▶ Description of the task
Extract the lines from the first line of the records below through the line containing "host's document events", inclusive, and reproduce them exactly as written.

(Information given)

(* ===== verification/Session.v ===== *)
(** * The session: the server's document lifecycle as an event loop

    server.js lines 387-478 and 517-548 wire the components together: the
    host's document events ([documents.onDidOpen], [onDidChangeContent],
    [onDidSave], [onDidClose]) each call [resolveSettings(document).then(cb)];
    the callbacks queue a [standard/validate] notification on the message
    queue; the queue's handler [validateSingle] resolves the settings again
    and validates in a [then] callback; [environmentChanged] (on a
    configuration change, through the queue) clears the settings cache and
    queues every open document.

    The state is a world of the message queue ([MessageQueue]) and a
    [Server] record: the document manager's map from URI to document object
    and the objects themselves ([heap]: vscode-languageserver's
    [TextDocuments] updates an object in place on a change and creates a new
    one on open, and a queued notification holds the object, so the model
    keeps the aliasing), the settings resolver of [Settings], the [then]
    callbacks waiting on a pending promise, the JavaScript microtask queue,
    [codeActions] and the diagnostics last published per URI.

    [step] is the event loop: a host event, a client answer to a
    configuration request or a [setImmediate] tick is a macrotask and runs
    only when the microtask queue is empty; a microtask runs a [then]
    callback.  [validate] runs as one step (its [deglob] and [lintText]
    callbacks are taken to complete before any other event:
    [Validate.validation_refines_runValidation] shows that the pipeline,
    run without interleaving, has exactly this effect, and
    [Validate.change_during_deglob_restamps] what a change arriving in
    between does, which this model does not show); the linter,
    module resolution, URI parsing and the client's path functions are
    Section parameters. *)

From Stdlib Require Import ZArith Lia.
From stdpp Require Import base list sets strings relations.
From S2P Require Import Prelude Diagnostics Fixes CodeActions ClientConfig Settings MessageQueue.
Import Diagnostics ClientConfig Settings MessageQueue.

Module Session.

(** ** State *)

(** A [then] callback, with the document object its event captured. *)
Inductive Reaction :=
| OnOpen (d : nat)
| OnChange (d : nat)
| OnSave (d : nat)
| OnClose (d : nat)
| OnValidate (d : nat) (publishDiagnostics : bool)
| OnWillSave (d : nat)
| OnValidateForSave (d : nat)
| OnRespondFixes (d : nat).

(** [TextDocumentSaveReason]. *)
Inductive SaveReason := Manual | AfterDelay | FocusOut.

Record Server := mkServer {
  documents : list (string * nat);
  heap : list (nat * DocObj);
  nextObj : nat;
  resolver : ResolverState;
  promiseDoc : list (nat * string);
  reactions : list (nat * Reaction);
  microtasks : list (Reaction * Settings);
  codeActions : CodeActionStore;
  published : list (string * list Diagnostic);
  willSaveResponses : list (string * list CodeActions.TextEdit)
}.

Definition World : Type := QState nat unit * Server.

Definition validateMethod : string := "standard/validate".
Definition configMethod : string := "workspace/didChangeConfiguration".

Definition setResolver (r : ResolverState) (pd : list (nat * string)) (s : Server) : Server :=
  mkServer (documents s) (heap s) (nextObj s) r pd (reactions s) (microtasks s)
    (codeActions s) (published s) (willSaveResponses s).

Definition setTasks (rs : list (nat * Reaction)) (ms : list (Reaction * Settings)) (s : Server)
    : Server :=
  mkServer (documents s) (heap s) (nextObj s) (resolver s) (promiseDoc s) rs ms
    (codeActions s) (published s) (willSaveResponses s).

Definition setDocs (ds : list (string * nat)) (h : list (nat * DocObj)) (n : nat) (s : Server)
    : Server :=
  mkServer ds h n (resolver s) (promiseDoc s) (reactions s) (microtasks s)
    (codeActions s) (published s) (willSaveResponses s).

Definition setStore (ca : CodeActionStore) (pub : list (string * list Diagnostic)) (s : Server)
    : Server :=
  mkServer (documents s) (heap s) (nextObj s) (resolver s) (promiseDoc s) (reactions s)
    (microtasks s) ca pub (willSaveResponses s).

(** The will-save handler answers the host. *)
Definition respond (u : string) (edits : list CodeActions.TextEdit) (s : Server) : Server :=
  mkServer (documents s) (heap s) (nextObj s) (resolver s) (promiseDoc s) (reactions s)
    (microtasks s) (codeActions s) (published s) (willSaveResponses s ++ [(u, edits)]).

(** [document.version] of an object. *)
Definition docVersion (s : Server) (d : nat) : option Z := d_version <$> JSMap.get d (heap s).

(** The settings [resolveSettings] would hand to a callback now: those of
    the cached promise of the URI, once resolved. *)
Definition settingsOf (s : Server) (u : string) : option Settings :=
  match JSMap.get u (document2Settings (resolver s)) ≫= fun p => JSMap.get p (promises (resolver s)) with
  | Some (Resolved st) => Some st
  | _ => None
  end.

(** The state the code-action handlers and [getFixes] read. *)
Definition caState (s : Server) : CodeActions.CAState :=
  CodeActions.mkCAState (codeActions s)
    (omap (fun e => (fun o => (e.1, mkTextDocument (d_uri o) (d_version o))) <$> JSMap.get e.2 (heap s))
       (documents s)) None.

(** ** Operations *)

(** [resolveSettings(document).then(r)]: the callback becomes a microtask
    at once on a resolved promise, waits on a pending one, and never runs
    on a rejected one.  A new promise remembers the URI it asks about. *)
Definition resolveThen (d : nat) (r : Reaction) (s : Server) : Server :=
  match JSMap.get d (heap s) with
  | None => s
  | Some o =>
      let u := d_uri o in
      let pd := match JSMap.get u (document2Settings (resolver s)) with
                | Some _ => promiseDoc s
                | None => JSMap.set (nextPromise (resolver s)) u (promiseDoc s)
                end in
      let '(p, res) := resolveSettings u (resolver s) in
      let s1 := setResolver res pd s in
      match JSMap.get p (promises res) with
      | Some (Resolved st) => setTasks (reactions s1) (microtasks s1 ++ [(r, st)]) s1
      | Some Pending => setTasks (reactions s1 ++ [(p, r)]) (microtasks s1) s1
      | _ => s1
      end
  end.

(** [validateSingle(document, publishDiagnostics)] up to its [then]. *)
Definition validateSingle (d : nat) (publish : bool) (w : World) : World :=
  let '(q, s) := w in
  match JSMap.get d (heap s) with
  | Some o => if JSMap.has (d_uri o) (documents s) then (q, resolveThen d (OnValidate d publish) s)
              else w
  | None => w
  end.

(** [environmentChanged()] (lines 473-478). *)
Definition environmentChanged (w : World) : World :=
  let '(q, s) := w in
  fold_left (fun w' (e : string * nat) =>
               addNotificationMessage validateMethod e.2 (docVersion s e.2) w')
    (documents s) (q, setResolver (clearSettings (resolver s)) (promiseDoc s) s).

(** The handlers the server registers on the queue (lines 392-396 and
    505-507). *)
#[export] Instance sessionHandlers : Handlers Server nat unit :=
  {| requestHandlers := fun _ => None;
     notificationHandlers := fun m =>
       if decide (m = validateMethod) then
         Some {| nt_handler := fun d w => validateSingle d true w;
                 nt_versionProvider := Some (fun d s => docVersion s d) |}
       else if decide (m = configMethod) then
         Some {| nt_handler := fun _ w => environmentChanged w; nt_versionProvider := None |}
       else None |}.

Section Session.
Context (lint : string -> list (option Problem))
  (filesResolve : string -> option string -> option string -> option string)
  (requireLibrary : string -> Library) (parseUri : string -> Uri) (dirname : string -> string)
  (isAbsolute : string -> bool) (pathJoin : string -> string -> string).

(** The [then] callback of [validateSingle] (lines 523-542): [validate]
    on the captured object, without a thrown error. *)
Definition validateNow (d : nat) (publish : bool) (st : Settings) (w : World) : World :=
  let '(q, s) := w in
  if negb (validate st) then w
  else match JSMap.get d (heap s) with
       | Some o =>
           let '(diagnostics, ca) :=
             runValidation (autoFix st) (engine st) (mkTextDocument (d_uri o) (d_version o))
               (lint (d_text o)) (codeActions s) in
           (q, setStore ca (if publish then JSMap.set (d_uri o) diagnostics (published s)
                            else published s) s)
       | None => w
       end.

(** [validateSingle(document, false).then(() => getFixes(document))] of
    the will-save handler: the answer follows the validation callback, or
    comes at once when the document is no longer open. *)
Definition validateForSave (d : nat) (st : Settings) (w : World) : World :=
  let '(q, s) := w in
  match JSMap.get d (heap s) with
  | Some o =>
      if JSMap.has (d_uri o) (documents s) then (q, resolveThen d (OnValidateForSave d) s)
      else (q, setTasks (reactions s) (microtasks s ++ [(OnRespondFixes d, st)]) s)
  | None => w
  end.

(** The [then] callbacks of lines 401-408, 412-417, 439-452, 456-461,
    464-471 and 523-542. *)
Definition runReaction (r : Reaction) (st : Settings) (w : World) : World :=
  let '(q, s) := w in
  match r with
  | OnOpen d =>
      if validate st && bool_decide (run st = "onSave")
      then addNotificationMessage validateMethod d (docVersion s d) w else w
  | OnChange d =>
      if validate st && bool_decide (run st = "onType")
      then addNotificationMessage validateMethod d (docVersion s d) w else w
  | OnSave d =>
      if validate st && bool_decide (run st = "onSave")
      then addNotificationMessage validateMethod d (docVersion s d) w else w
  | OnClose d =>
      match JSMap.get d (heap s) with
      | Some o =>
          let u := d_uri o in
          (q, setStore (JSMap.delete u (codeActions s))
                (if validate st then JSMap.set u [] (published s) else published s)
                (setResolver (deleteSettings u (resolver s)) (promiseDoc s) s))
      | None => w
      end
  | OnValidate d publish => validateNow d publish st w
  | OnWillSave d =>
      match JSMap.get d (heap s) with
      | Some o =>
          if negb (autoFixOnSave st) then (q, respond (d_uri o) [] s)
          else if bool_decide (run st = "onSave") then validateForSave d st w
          else (q, respond (d_uri o)
                     (CodeActions.getFixes (mkTextDocument (d_uri o) (d_version o)) (caState s)) s)
      | None => w
      end
  | OnValidateForSave d =>
      let '(q1, s1) := validateNow d false st w in
      (q1, setTasks (reactions s1) (microtasks s1 ++ [(OnRespondFixes d, st)]) s1)
  | OnRespondFixes d =>
      match JSMap.get d (heap s) with
      | Some o =>
          (q, respond (d_uri o)
                (CodeActions.getFixes (mkTextDocument (d_uri o) (d_version o)) (caState s)) s)
      | None => w
      end
  end.

(** One microtask: the oldest ready callback. *)
Definition runMicrotask (w : World) : World :=
  let '(q, s) := w in
  match microtasks s with
  | (r, st) :: rest => runReaction r st (q, setTasks (reactions s) rest s)
  | [] => w
  end.

(** [TextDocuments] on [didOpen]: a new object, then [onDidOpen] and
    [onDidChangeContent]. *)
Definition hostOpen (u : string) (v : Z) (t : string) (w : World) : World :=
  let '(q, s) := w in
  let d := nextObj s in
  let s1 := setDocs (JSMap.set u d (documents s)) (JSMap.set d (mkDocObj u v t) (heap s)) (S d) s in
  (q, resolveThen d (OnChange d) (resolveThen d (OnOpen d) s1)).

(** [TextDocuments] on [didChange]: the object is updated in place. *)
Definition hostChange (u : string) (v : Z) (t : string) (w : World) : World :=
  let '(q, s) := w in
  match JSMap.get u (documents s) with
  | Some d =>
      (q, resolveThen d (OnChange d)
            (setDocs (documents s) (JSMap.set d (mkDocObj u v t) (heap s)) (nextObj s) s))
  | None => w
  end.

Definition hostSave (u : string) (w : World) : World :=
  let '(q, s) := w in
  match JSMap.get u (documents s) with
  | Some d => (q, resolveThen d (OnSave d) s)
  | None => w
  end.

(** [documents.onWillSaveWaitUntil] (lines 434-453). *)
Definition hostWillSave (reason : SaveReason) (u : string) (w : World) : World :=
  let '(q, s) := w in
  match JSMap.get u (documents s) with
  | Some d =>
      match reason with
      | AfterDelay => (q, respond u [] s)
      | _ => (q, resolveThen d (OnWillSave d) s)
      end
  | None => w
  end.

(** [TextDocuments] on [didClose]: the URI leaves the manager, the object
    stays reachable from queued items. *)
Definition hostClose (u : string) (w : World) : World :=
  let '(q, s) := w in
  match JSMap.get u (documents s) with
  | Some d =>
      (q, resolveThen d (OnClose d)
            (setDocs (JSMap.delete u (documents s)) (heap s) (nextObj s) s))
  | None => w
  end.

(** The client's answer to the configuration request of promise [p]: the
    settings its middleware builds, then [settle]; the callbacks waiting
    on [p] become microtasks in the order they were attached. *)
Definition clientAnswers (p : nat) (config : StandardConfig) (synced : option ClientDocument)
    (folder : option HostFolder) (read : PackageRead) (w : World) : World :=
  let '(q, s) := w in
  match JSMap.get p (promiseDoc s) with
  | Some u =>
      let res := settle filesResolve requireLibrary p (configurationItem isAbsolute pathJoin config synced folder) read
                   (parseUri u) dirname (resolver s) in
      let mine := filter (fun pr : nat * Reaction => pr.1 = p) (reactions s) in
      let others := filter (fun pr : nat * Reaction => pr.1 <> p) (reactions s) in
      let ready := match JSMap.get p (promises res) with
                   | Some (Resolved st) => map (fun pr => (pr.2, st)) mine
                   | _ => []
                   end in
      (q, setTasks others (microtasks s ++ ready) (setResolver res (promiseDoc s) s))
  | None => w
  end.

(** The event loop. *)
Inductive step : World -> World -> Prop :=
| StepOpen u v t w : microtasks w.2 = [] -> step w (hostOpen u v t w)
| StepChange u v t w : microtasks w.2 = [] -> step w (hostChange u v t w)
| StepSave u w : microtasks w.2 = [] -> step w (hostSave u w)
| StepClose u w : microtasks w.2 = [] -> step w (hostClose u w)
| StepWillSave reason u w : microtasks w.2 = [] -> step w (hostWillSave reason u w)
| StepConfig w : microtasks w.2 = [] -> step w (onNotification configMethod 0%nat w)
| StepAnswer p config synced folder read w :
    microtasks w.2 = [] -> JSMap.get p (promises (resolver w.2)) = Some Pending ->
    step w (clientAnswers p config synced folder read w)
| StepTick w w' : microtasks w.2 = [] -> timer w.1 = true -> tick w = Some w' -> step w w'
| StepMicrotask w : microtasks w.2 <> [] -> step w (runMicrotask w).

End Session.

(** The server after [listen]: nothing open, the queue idle. *)
Definition init : World :=
  (mkQState [] false [] [],
   mkServer [] [] 0 (mkResolverState [] [] [] None 0 []) [] [] [] [] [] []).

End Session.
(** * SoMaJo tokenizer (somajo/tokenizer.py): a shallow embedding

    The tokenizer masks spans of the paragraph with random placeholder
    strings, remembers in [self.mapping] which token each placeholder
    stands for, splits the masked text on whitespace and restores the
    tokens.  The development follows the source top-down:

    - Python strings are lists of code points ([text]);
    - the patterns built with the [regex] library are values of an
      abstract syntax ([regex]) run by a backtracking matcher ([exec]),
      so that [finditer], [sub] and [fullmatch] can be evaluated;
    - [self.mapping] and the local [replacements] dictionaries are
      [gmap]s, the local [spans] sets are [gset]s;
    - [random.choice] reads an arbitrary sequence of draws, and the
      [while] loop of [_get_unique_string] runs on fuel. *)

From Stdlib Require Import NArith String Ascii List Classical.
From stdpp Require Import gmap list sorting.

(** ** Strings *)

(** A Python [str] is a sequence of code points. *)
Abbreviation char := N (only parsing).
Abbreviation text := (list N) (only parsing).

(** Text of an ASCII literal. *)
Definition str (s : string) : text :=
  map N_of_ascii (list_ascii_of_string s).
Arguments str : simpl never.

(** [str.isspace] of a single character: the code points whose
    bidirectional class is WS, B or S or whose category is Zs. *)
Definition isspace (c : char) : bool :=
  (((9 <=? c) && (c <=? 13)) || ((28 <=? c) && (c <=? 32))
  || (c =? 133) || (c =? 160) || (c =? 5760)
  || ((8192 <=? c) && (c <=? 8202))
  || (c =? 8232) || (c =? 8233) || (c =? 8239) || (c =? 8287)
  || (c =? 12288))%N.

(** [text.startswith(prefix)]. *)
Fixpoint startswith (p s : text) : bool :=
  match p, s with
  | [], _ => true
  | a :: p', b :: s' => (a =? b)%N && startswith p' s'
  | _ :: _, [] => false
  end.

(** [u in s] for strings: [u] occurs in [s] as a contiguous substring. *)
Fixpoint contains (s u : text) : bool :=
  startswith u s ||
  match s with
  | [] => false
  | _ :: s' => contains s' u
  end.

(End Information given)

▶ Expected answer
(* ===== verification/Session.v ===== *)
(** * The session: the server's document lifecycle as an event loop

    server.js lines 387-478 and 517-548 wire the components together: the
    host's document events ([documents.onDidOpen], [onDidChangeContent],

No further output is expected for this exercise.